Nach dem Krieg wurde die Parole Teil der russischen Erinnerungskultur des Zweiten Weltkriegs, sagte Morré. "Wir sehen eine starke ikonografische Verwendung des Spruchs. Er wurde auf Plakate und Postkarten gedruckt, die jedes Jahr am 9. Mai, dem Tag der Befreiung, gezeigt wurden." Der Schlachtruf "Nach Berlin" stehe in Russland für ein eingelöstes Versprechen und werde bis heute verwendet. "Die Worte kennt noch heute jeder Russe. Die Zuschreibung von militärischem Sieg ist gesellschaftlich bekannt und weit verbreitet."

Ähnlich äußerte sich Jens Wehner, Historiker am Militärhistorischen Museum der Bundeswehr in Dresden. "Der Spruch diente der Propaganda und sollte den Soldaten das Endziel des Krieges, den Sieg über das Deutsche Reich verdeutlichen. Es gab auch andere häufig verwendete Sprüche dieser Art wie zum Beispiel 'Für die Heimat' oder 'Für Stalin'", erklärte Wehner am 29. März 2022 in einer E-Mail gegenüber AFP. Er sei in propagandistischen Aufrufen verwendet und auf militärische Geräte geschrieben worden.

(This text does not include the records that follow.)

(** Handling one key leaves the registration of the other key alone. *)
Lemma handle_key_other (k k' : Key) (s s' : state) (o : outcome unit) :
  handle_key k s = (s', o) -> k' <> k ->
  is_registered k' s' = is_registered k' s.
Proof.
  intros H Hne. destruct k.
  - destruct k'; [congruence|]. rewrite handle_key_stdin in H.
    unfold on_stdin, bind, os_read in H.
    destruct (env_read env (trace s) stdin_fd 65536) as [e|chunk];
      cbv zeta in H.
    + injection H as <- _. reflexivity.
    + destruct (truthy chunk).
      * apply feed_effect in H. destruct H as (Hr & _).
        unfold is_registered. rewrite Hr. reflexivity.
      * unfold selector_unregister in H.
        destruct (is_registered KStdin
                    (log (EvRead stdin_fd 65536 (inr chunk)) s));
          injection H as <- _; [|reflexivity].
        unfold is_registered. simpl. apply unregister_keeps_pty.
  - rewrite handle_key_pty in H.
    assert (Hp : preserves (fun s1 => registered s1 = registered s)
                           (fun _ => True) on_pty)
      by (apply preserves_on_pty; auto).
    destruct (Hp s s' o eq_refl H) as [Hr _].
    unfold is_registered. rewrite Hr. reflexivity.
Qed.

Lemma handle_key_traced (k : Key) (s s' : state) (o : outcome unit) :
  is_registered k s = true ->
  handle_key k s = (s', o) -> abrupt_origin o s'.
Proof.
  intros Hreg H. destruct k.
  - rewrite handle_key_stdin in H. eapply on_stdin_traced; eauto.
  - rewrite handle_key_pty in H. eapply on_pty_traced; eauto.
Qed.

Lemma for_each_keys_traced (keys : list Key) :
  NoDup keys ->
  forall s s' o,
    (forall k, In k keys -> is_registered k s = true) ->
    for_each keys handle_key s = (s', o) -> abrupt_origin o s'.
Proof.
  induction 1 as [|k keys Hnotin Hnd IH]; intros s s' o Hreg H;
    simpl in H.
  - injection H as <- <-. exact I.
  - destruct (handle_key k s) as [s1 o1] eqn:Hk.
    pose proof (handle_key_traced k s s1 o1 (Hreg k (or_introl eq_refl)) Hk)
      as H1.
    assert (Hrest : forall k', In k' keys -> is_registered k' s1 = true).
    { intros k' Hin.
      rewrite (handle_key_other k k' s s1 o1 Hk)
        by (intros ->; contradiction).
      apply Hreg. right. exact Hin. }
    destruct o1 as [a| | |c|e|];
      try (injection H as <- <-; first [exact H1 | exact I]);
      exact (IH _ _ _ Hrest H).
Qed.

Lemma ready_keys_NoDup (r : readiness) : NoDup (ready_keys r).
Proof.
  destruct r; simpl; repeat constructor; simpl; intuition discriminate.
Qed.

Lemma read_phase_traced : traced read_phase.
Proof.
  intros s s' o H. unfold read_phase, bind, selector_select in H.
  cbv zeta in H.
  eapply for_each_keys_traced; [| |exact H].
  - apply NoDup_filter, ready_keys_NoDup.
  - intros k Hin. apply filter_In in Hin. exact (proj2 Hin).
Qed.

Lemma loop_body_traced : traced loop_body.
Proof.
  unfold loop_body. apply traced_bind; [apply read_phase_traced|].
  intros _. apply traced_bind; [apply close_phase_traced|].
  intros _. apply reap_phase_traced.
Qed.

(** *** Hangups per iteration *)

Lemma close_phase_sighups (s s' : state) (o : outcome unit) :
  close_phase s = (s', o) ->
  (sighups (trace s') <= sighups (trace s) + 1)%nat.
Proof.
  intros H. unfold close_phase, bind, get, try_except, os_kill in H.
  destruct (should_close s); [|injection H as <- _; lia].
  destruct (env_kill env (trace s) child_pid SIGHUP) as [e|]; cbv zeta in H.
  - destruct (isinstance e ProcessLookupError);
      injection H as <- _; simpl; rewrite sighups_app;
      change (sighups [EvKill child_pid SIGHUP (Some e)]) with 1%nat; lia.
  - injection H as <- _; simpl; rewrite sighups_app.
    change (sighups [EvKill child_pid SIGHUP None]) with 1%nat. lia.
Qed.

Lemma loop_body_sighups (s s' : state) (o : outcome unit) :
  loop_body s = (s', o) ->
  (sighups (trace s') <= sighups (trace s) + 1)%nat.
Proof.
  intros H. unfold loop_body, bind in H.
  destruct (read_phase s) as [s1 o1] eqn:Hr.
  assert (H1 : sighups (trace s1) = sighups (trace s)).
  { apply grows_sighups. eapply preserves_read_phase_no_sighup; eauto. }
  destruct o1 as [[]| | |c|e|]; try (injection H as <- _; lia).
  destruct (close_phase s1) as [s2 o2] eqn:Hc.
  pose proof (close_phase_sighups _ _ _ Hc) as H2.
  destruct o2 as [[]| | |c|e|]; try (injection H as <- _; lia).
  assert (H3 : sighups (trace s') = sighups (trace s2)).
  { apply grows_sighups.
    eapply (preserves_reap_phase (fun _ => True) no_sighup); eauto.
    reflexivity. }
  lia.
Qed.

(** ** Further properties of the event loop *)

(** X6: whatever it is given and however long it runs, the loop only reads
    the control input and the PTY master, only writes to the PTY master and
    the output, only resizes the PTY master, and only signals and waits for
    its own child. *)
Theorem bridge_stays_in_scope (n : nat) (s : state) :
  grows_by scoped s (fst (main_loop n s)).
Proof.
  assert (Hb : preserves (fun _ => True) scoped loop_body).
  { apply preserves_loop_body_events; simpl; auto.
    apply frame_event_scoped. }
  unfold main_loop.
  destruct (while_true n loop_body s) as [s' o] eqn:Hrun.
  exact (proj2 (preserves_while (fun _ => True) scoped loop_body n Hb
                  s s' o I Hrun)).
Qed.

(** X7: what is written to the output is what was read from the PTY master:
    every non-empty read of the master is followed by one write of the same
    bytes to the output, in the same order, and nothing else is ever written
    there. *)
Theorem pty_output_forwarded (n : nat) :
  stdin_fd <> master_fd ->
  master_fd <> stdout_fd ->
  (forall s, forwarded s -> forwarded (fst (main_loop n s)))
  /\ forwarded (fst (main_loop n initial_state)).
Proof.
  intros H1 H2.
  assert (Hall : forall s, forwarded s -> forwarded (fst (main_loop n s))).
  { intros s Hs. unfold main_loop.
    destruct (while_true n loop_body s) as [s' o] eqn:Hrun.
    exact (proj1 (preserves_while forwarded (fun _ => True) loop_body n
                    (loop_body_forwarded H1 H2) s s' o Hs Hrun)). }
  split; [exact Hall|]. apply Hall. reflexivity.
Qed.

(** X8: an exit code returned by [main] is either the usage code 2, given
    when there is no command and before any system call, or the mapped
    status of the child, the last system call being the wait that reaped
    it. *)
Theorem main_exit_code (argv : list String.string) (n : nat) (s' : state)
        (code : Z) :
  main argv n = (s', Return code) ->
  (len argv < 2 /\ code = 2 /\ trace s' = [])
  \/ (2 <= len argv /\ return_origin code (trace s')).
Proof.
  unfold main. destruct (Z.ltb_spec (len argv) 2) as [Hlt|Hge]; intros H.
  - left. injection H as <- <-. auto.
  - right. split; [exact Hge|].
    exact (traced_while loop_body n loop_body_traced _ _ _ H).
Qed.

Lemma loop_body_flag (s s' : state) :
  loop_body s = (s', Normal tt) -> should_close s' = false.
Proof.
  intros H. unfold loop_body, bind in H.
  destruct (read_phase s) as [s1 [[]| | |c|e|]]; try discriminate.
  destruct (close_phase s1) as [s2 o2] eqn:Hc.
  assert (Hflag : o2 = Normal tt -> should_close s2 = false).
  { intros ->. unfold close_phase, bind, get, try_except, os_kill in Hc.
    destruct (should_close s1) eqn:Hsc.
    - destruct (env_kill env (trace s1) child_pid SIGHUP) as [e|];
        cbv zeta in Hc.
      + destruct (isinstance e ProcessLookupError);
          [injection Hc as <-; reflexivity | discriminate].
      + injection Hc as <-. reflexivity.
    - injection Hc as <-. exact Hsc. }
  destruct o2 as [[]| | |c|e|]; try discriminate.
  unfold reap_phase, bind, os_waitpid in H. cbv zeta in H.
  match type of H with
  | (if ?b then _ else _) _ = _ => destruct b
  end; [discriminate|].
  injection H as <-. simpl. apply Hflag. reflexivity.
Qed.

(** X10: an iteration sends at most one SIGHUP, so [n] iterations send at
    most [n]; and an iteration that completes leaves the close-requested
    flag cleared. *)
Theorem hangups_bounded (n : nat) (s : state) :
  (sighups (trace (fst (main_loop n s))) <= sighups (trace s) + n)%nat
  /\ (forall s', loop_body s = (s', Normal tt) -> should_close s' = false).
Proof.
  split; [|intros s'; apply loop_body_flag].
  unfold main_loop. revert s.
  induction n as [|n IH]; intros s; simpl; [lia|].
  destruct (loop_body s) as [s1 o1] eqn:Hb.
  pose proof (loop_body_sighups _ _ _ Hb) as H1.
  destruct o1 as [[]| | |c|e|]; simpl; try lia;
    specialize (IH s1); lia.
Qed.

(** X12: when the read phase returns, on PTY end of file, the iteration ends
    there: the close phase is skipped, so a close request decoded in that
    same iteration sends no SIGHUP. *)
Theorem return_skips_close_phase (s s1 : state) (code : Z) :
  read_phase s = (s1, Return code) ->
  loop_body s = (s1, Return code)
  /\ sighups (trace s1) = sighups (trace s)
  /\ (forall n, main_loop (S n) s = (s1, Return code)).
Proof.
  intros Hr.
  assert (Hb : loop_body s = (s1, Return code))
    by (unfold loop_body, bind; rewrite Hr; reflexivity).
  split; [exact Hb|]. split.
  - apply grows_sighups. eapply preserves_read_phase_no_sighup; eauto.
  - intros n. unfold main_loop. apply while_true_return. exact Hb.
Qed.

(** X13: an iteration whose read and close phases complete ends with a
    non-blocking wait; if that finds the child exited, the loop returns the
    mapped status at once, with no PTY event needed. *)
Theorem reap_poll_ends_loop (s s1 s2 : state) (status : Z) :
  read_phase s = (s1, Normal tt) ->
  close_phase s1 = (s2, Normal tt) ->
  env_poll env (trace s2) = Some status ->
  forall n,
    main_loop (S n) s =
      (log (EvWaitpid child_pid WNOHANG (child_pid, status)) s2,
       Return (_exit_code_from_status status)).
Proof.
  intros Hr Hc Hp n. unfold main_loop. apply while_true_return.
  unfold loop_body, bind at 1. rewrite Hr.
  unfold bind at 1. rewrite Hc.
  unfold reap_phase, bind, os_waitpid. rewrite Z.eqb_refl, Hp.
  cbn [fst snd]. rewrite Z.eqb_refl. reflexivity.
Qed.

(** ** Exceptions the loop could raise of its own *)

Lemma answered_bind {A B} (m : M A) (k : A -> M B) :
  answered m -> (forall a, answered (k a)) -> answered (bind m k).
Proof.
  intros Hm Hk s s' e H. unfold bind in H.
  destruct (m s) as [s1 o1] eqn:Hms.
  destruct o1 as [a| | |c|e1|]; try discriminate.
  - exact (Hk a _ _ _ H).
  - injection H as <- <-. exact (Hm _ _ _ Hms).
Qed.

Wehner sagte, der Spruch sei bis heute im kollektiven Gedächtnis Russlands präsent. Dabei sei der Bezug zum Zweiten Weltkrieg in der Regel deutlich. Eine mögliche Erklärung für die Aufschrift auf dem Hubschrauber könnte laut Wehner die Bezugnahme auf die Siege der Roten Armee sein. "Das entspricht der Tradition der Russischen Armee die sich stark auf die militärischen Erfolge der Roten Armee bezieht."

"Nach Berlin" als Bekenntnis zu den russischen Streitkräften

Dass die Parole bis heute populär in Russland ist, belegen mehrere Bilder. Ein Weltkriegsdrama des russischen Regisseurs Sergei Popov erschien beispielsweise 2015 unter dem Titel "Straße nach Berlin". Im Jahr 2017 fuhr einem russischen Medienbericht zufolge anlässlich des Tags des Sieges am 9. Mai eine Panzerattrappe mit der Aufschrift "Nach Berlin" durch die russische Stadt Swobodny. Die russische Airline Pobeda warb einem Artikel des MDR zufolge 2018 mit dem Slogan für Billigflüge von Moskau nach Leipzig.

Russische Online-Shops verkaufen aktuell Aufkleber für Autos mit dem Spruch. Die Europa-Abgeordnete Viola von Cramon (Grüne) teilte am 21. März 2022 einen Beitrag auf Facebook, der augenscheinlich Autos in Russland mit solchen Aufklebern zeigt. Auch in Berlin selbst ist die Parole bis heute zu finden: Das Haus der Befreiung an der Landsberger Allee erinnert mit seiner Fassade an die Befreiung Berlins durch die Rote Armee 1945.

Fazit: Der Beitrag ist irreführend. Die beiden Fotos zeigen tatsächlich denselben Hubschrauber, die Bilder sind jedoch mit mehreren Jahren Abstand entstanden. Das Bild, das den Hubschrauber mit der Aufschrift "Nach Berlin" zeigt, wurde im Juni 2017 hochgeladen – fünf Jahre vor Beginn des Kriegs in der Ukraine. Es gibt keine Belege dafür, dass der Hubschrauber die Aufschrift auch in der Ukraine trug. Der Slogan "Nach Berlin" ist nach Ansicht von Militärhistorikern seit Jahrzehnten Teil der russischen Erinnerungskultur und im zeitgenössischen Kontext vor allem als Ausdruck der Unterstützung für die russischen Streitkräfte zu verstehen.